Chegou a altura dos festivais de verão. A altura do ano em que música ao vivo serve de banda sonora ao pôr-do-sol alaranjado que chega agora todos os dias um pouco mais tarde. Em que cervejas frescas servidas em copos de plástico são o pequeno-almoço tardio dos preguiçosos sem qualquer tipo de preconceito ou mesmo de julgamento alheio. Por estes dias somos dominados pelo saudosismo de ter de escolher entre assistir a uma banda ou a outra, que tocam em simultâneo em dois dos múltiplos palcos instalados a centenas de metros de distância entre si. De ziguezaguear apressadamente entre os palcos apelidados em honra dos seus patrocinadores, porque não quisemos perder o fim do concerto de Khruangbin, ainda que não ver a abertura de Dinosaur Jr. estivesse fora de questão. Tudo isto para ter de voltar ao ponto de partida, caso contrário não assistiríamos ao espetáculo montado pela Little Simz. Problemas que caracterizam os possuidores de um gosto musical eclético, diria eu. Chegou a altura do ano em que o tema de conversa com os amigos passa sempre por ‘este ano vais a Paredes de Coura?’, ‘já viste bem o cartaz do Primavera?’, ou ‘estás a pensar acampar em Vilar de Mouros?’. Não há volta a dar. Tenhamos quinze ou trinta e três anos, não interessa. Os festivais vão sempre mexer connosco, serão sempre algo a ter em conta na planificação de quaisquer férias de verão.

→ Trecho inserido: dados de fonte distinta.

(* ===== verification/PageTable.v ===== *)
(** Page tables as finite maps, and what the functions of Vm.v do to them.

    A page table in memory is described by the map [T] from paths to table
    pages: the root page is at the empty path, and the page that entry [i] of the
    page at path [π] points to is at [i :: π].  Pages at paths of length two
    hold the leaf entries; [leaf m T va] is the entry of a virtual address.  As
    [MAXVA] is half of what Sv39 allows, only the first 256 entries of the root
    are used. *)

From S2P Require Export Vm.

Section pt.
Context `{L : Layout}.

(** ** The representation *)

Abbreviation ptmap := (gmap (list Z) Z).

(** The entry that points to a table page. *)
Definition child_entry (o : option Z) : Z :=
  match o with Some p => Z.lor (PA2PTE p) PTE_V | None => 0 end.

Record pt_rep (m : memory) (T : ptmap) : Prop := {
  pt_page : ∀ π p, T !! π = Some p → page_ok p;
  pt_inj : ∀ π1 π2 p, T !! π1 = Some p → T !! π2 = Some p → π1 = π2;
  pt_closed : ∀ i π, is_Some (T !! (i :: π)) → is_Some (T !! π);
  pt_range : ∀ i π, is_Some (T !! (i :: π)) → 0 <= i < 512 ∧ (π = [] → i < 256);
  pt_depth : ∀ π, is_Some (T !! π) → (length π <= 2)%nat;
  pt_entry : ∀ π p i, T !! π = Some p → (length π < 2)%nat → 0 <= i < 512 →
    ld64 m (p + 8 * i) = child_entry (T !! (i :: π));
}.

(** The leaf entry of a virtual address, 0 where there is no leaf page. *)
Definition leaf (m : memory) (T : ptmap) (va : Z) : Z :=
  match T !! [PX 1 va; PX 2 va] with
  | Some q => ld64 m (q + 8 * PX 0 va)
  | None => 0
  end.

(** Address [a] lies in a page of the table. *)
Definition in_table (T : ptmap) (a : Z) : Prop :=
  ∃ π p, T !! π = Some p ∧ p <= a < p + PGSIZE.

(** The two memories agree outside the table. *)
Definition frame (T : ptmap) (m m' : memory) : Prop :=
  ∀ a, ~ in_table T a → ld8 m' a = ld8 m a.

(** The table grew by pages taken from the front of the free list. *)
Definition extends (T : ptmap) (fl : list Z) (T' : ptmap) (fl' : list Z) : Prop :=
  T ⊆ T' ∧ ∃ new, fl = new ++ fl' ∧
    (∀ π p, T' !! π = Some p → T !! π = Some p ∨ p ∈ new) ∧
    (∀ p, p ∈ new → ∃ π, T' !! π = Some p).

(** A state in which the table [T] and the free pages [fl] are disjoint. *)
Record vm_ok (s : kstate) (T : ptmap) (fl : list Z) : Prop := {
  vo_ready : kready (k_x s);
  vo_kmem : kmem_inv (k_mem s) (k_freelist s) fl;
  vo_pt : pt_rep (k_mem s) T;
  vo_disj : ∀ π p, T !! π = Some p → p ∉ fl;
}.

(** ** Entries *)

Lemma has_child p : page_ok p → has (child_entry (Some p)) PTE_V = true.
Proof.
  intros Hp%page_ok_range. unfold has, child_entry. rewrite land_flag by (vm_compute; intuition discriminate).
  rewrite PTE_FLAGS_lor by (done || vm_compute; intuition discriminate). done.
Qed.

Lemma child_PA p : page_ok p → PTE2PA (child_entry (Some p)) = p.
Proof.
  intros Hp. pose proof (page_ok_range p Hp). destruct Hp as [Ha _]. unfold child_entry.
  by rewrite PTE2PA_lor by (done || vm_compute; intuition discriminate).
Qed.

Lemma child_range p : page_ok p → 0 <= child_entry (Some p) < 18446744073709551616.
Proof.
  intros Hp%page_ok_range. unfold child_entry.
  rewrite pte_lor by (done || vm_compute; intuition discriminate).
  change (2 ^ 56) with 72057594037927936 in Hp. change PTE_V with 1. zlia.
Qed.

(** ** Memory *)

Lemma kmem_inv_ext m m' head fl :
  mem_ok m' → (∀ p a, p ∈ fl → p <= a < p + PGSIZE → ld8 m' a = ld8 m a) →
  kmem_inv m head fl → kmem_inv m' head fl.
Proof.
  intros Hok Hs [H1 H2 H3 H4]. split; [done| |done|done].
  eapply flist_ext; [|exact H2]. intros p Hp. unfold ld64. f_equal. apply ldn_ext.
  intros x Hx. apply (Hs p); [done|]. change PGSIZE with 4096. lia.
Qed.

Em Bukit Lawang não há festivais de verão. Ainda não chegou cá a moda e ninguém fala sobre isso. Mesmo que se falasse, a verdade é que o cachê das bandas ocidentais sempre seria demasiado elevado para o custo de vida local. Quem quiser ouvir música tem boa solução: pega numa guitarra e cantarola à sua vontade. Quem por cá anda tem de se aguentar à bronca de não passar três ou quatro dias a ouvir música ao vivo, como se o dia seguinte ao do último concerto marcasse o início de uma surdez que durará até ao ano que vem. Aqui não há festivais de verão, é certo, mas não é por isso que os verões têm menos significado em Bukit Lawang.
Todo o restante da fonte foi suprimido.